Batra met Nimrat after seeing a couple of her plays at the recommendation of his casting director. “I had a great instinct about her, and when I met her the instinct grew stronger.”
And Nimrat turned out to be “just a great great fit for the part. She really inhabited the part,” said the director, who grew up in Mumbai and lives in New York. “I am really glad that we found her.”
For the lead character of Saajan and his office colleague Shaikh, “I always had Irrfan and Nawazuddin Siddiqui in mind and I was thrilled when they came on board,” he said.
Nawazuddin’s character was always part of the screenplay, Batra said, but “He just became more and more important as I kept writing.”
As for his technical crew “everything was sort of an educated choice to achieve a specific objective.” he said.
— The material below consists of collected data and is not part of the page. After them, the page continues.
(** A field line is read back as its field, from the byte it starts with. *)
Lemma decodeField_parses header st limit :
  field_ok header -> 0 <= st.2 -> st.2 + cost (plain header) <= limit -> limit <= u64_max ->
  exists b rest, field_wire header = b :: rest /\
    parses (decodeField limit (b2z b) st) (field_wire header)
      (st.1 ++ [plain header], st.2 + cost (plain header)).
Proof.
  destruct header as [n v]. intros [Hn Hv] Hu Hc Hl. simpl in Hn, Hv. unfold field_wire, plain in *. simpl in *.
  pose proof (SwByteArray.size_nonneg (contents n)). pose proof (SwByteArray.size_nonneg (contents v)).
  pose proof (appendField_ok _ _ _ _ Hu Hc Hl) as Ha.
  unfold cost in Hc. simpl in Hc.
  destruct (findExact n v) as [i|] eqn:E1; [|destruct (findName n) as [i|] eqn:E2].
  - apply findExact_spec in E1 as [Hi Hat].
    pose proof (decodeInteger_parses i 6 0xC0 ltac:(lia) ltac:(unfold is_u64; lia) ltac:(lia) eq_refl) as Hp.
    destruct (int_wire_head i 6 0xC0 ltac:(lia) ltac:(lia)) as (x & r & Hw & Hx).
    destruct (field_flags 0xC0 x 6 ltac:(lia) ltac:(lia) Hx) as [Hb Hf].
    exists (z2b (Z.lor 0xC0 x)), r. split; [done|]. rewrite Hb. unfold decodeField.
    assert (Z.land (Z.lor 0xC0 x) 0x80 = 0x80) as -> by exact (Hf 7 ltac:(lia)).
    assert (Z.land (Z.lor 0xC0 x) 0x40 = 0x40) as -> by exact (Hf 6 ltac:(lia)).
    cbn [negb Z.eqb].
    apply parses_check; [reflexivity|]. eapply parses_bind_last; [exact Hp|]. rewrite Hat.
    rewrite Ha. apply parses_ret.
  - apply findName_spec in E2 as [Hi [v' Hat]].
    pose proof (decodeInteger_parses i 4 0x50 ltac:(lia) ltac:(unfold is_u64; lia) ltac:(lia) eq_refl) as Hp.
    destruct (int_wire_head i 4 0x50 ltac:(lia) ltac:(lia)) as (x & r & Hw & Hx).
    destruct (field_flags 0x50 x 4 ltac:(lia) ltac:(lia) Hx) as [Hb Hf].
    exists (z2b (Z.lor 0x50 x)), (r ++ string_wire v 7 0 128). rewrite Hw in Hp |- *. split; [done|].
    rewrite Hb. unfold decodeField.
    assert (Z.land (Z.lor 0x50 x) 0x80 = 0) as -> by exact (Hf 7 ltac:(lia)).
    assert (Z.land (Z.lor 0x50 x) 0x40 = 0x40) as -> by exact (Hf 6 ltac:(lia)).
    assert (Z.land (Z.lor 0x50 x) 0x10 = 0x10) as -> by exact (Hf 4 ltac:(lia)).
    cbn [negb Z.eqb].
    apply parses_check; [reflexivity|]. eapply parses_bind; [exact Hp|]. rewrite Hat. cbv zeta.
    rewrite remainingBytes_ok by lia.
    eapply parses_bind_last; [apply decodeString_parses; [done|apply layout_value|lia|lia]|].
    rewrite Ha. apply parses_ret.
  - destruct (string_wire_head n 3 0x20 0x08 layout_name) as (x & r & Hw & Hx).
    destruct (field_flags 0x20 x 4 ltac:(lia) ltac:(lia) Hx) as [Hb Hf].
    pose proof (decodeString_parses n 3 0x20 0x08 (limit - st.2 - 0) Hn layout_name ltac:(lia) ltac:(lia)) as Hp.
    exists (z2b (Z.lor 0x20 x)), (r ++ string_wire v 7 0 128). rewrite Hw in Hp |- *. split; [done|].
    rewrite Hb. unfold decodeField.
    assert (Z.land (Z.lor 0x20 x) 0x80 = 0) as -> by exact (Hf 7 ltac:(lia)).
    assert (Z.land (Z.lor 0x20 x) 0x40 = 0) as -> by exact (Hf 6 ltac:(lia)).
    assert (Z.land (Z.lor 0x20 x) 0x20 = 0x20) as -> by exact (Hf 5 ltac:(lia)).
    cbn [negb Z.eqb].
    cbv zeta. rewrite remainingBytes_ok by lia.
    eapply parses_bind; [exact Hp|]. rewrite remainingBytes_ok by lia.
    eapply parses_bind_last; [apply decodeString_parses; [done|apply layout_value|lia|lia]|].
    rewrite Ha. apply parses_ret.
Qed.

(** ** Field sections *)

Lemma encodeFields_emits headers : Forall field_ok headers ->
  emits (encodeFields headers) (flat_map field_wire headers) tt.
Proof.
  induction 1 as [|h hs Hh _ IH]; [apply emits_ret|]. cbn [encodeFields flat_map].
  eapply emits_bind; [by apply encodeField_emits|exact IH].
Qed.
Except for the cinematographer(Michael Simmonds)and the editor, largely the crew is from Bombay, “because there is a huge thriving industry here”.
“It was important for me have the cinematographer from New York because he can see things that I can’t see being from here. So it was very important to have a foreign eye.”
“The editor (John Lyons) is someone I trust and always wanted to work with.”
Batra has no immediate plans for a new film. With “The Lunchbox” set to release in US then in Hong Kong, Israel, UK,
Japan, and Australia “I have a lot of commitments to the film for the next few months – lots of travelling.”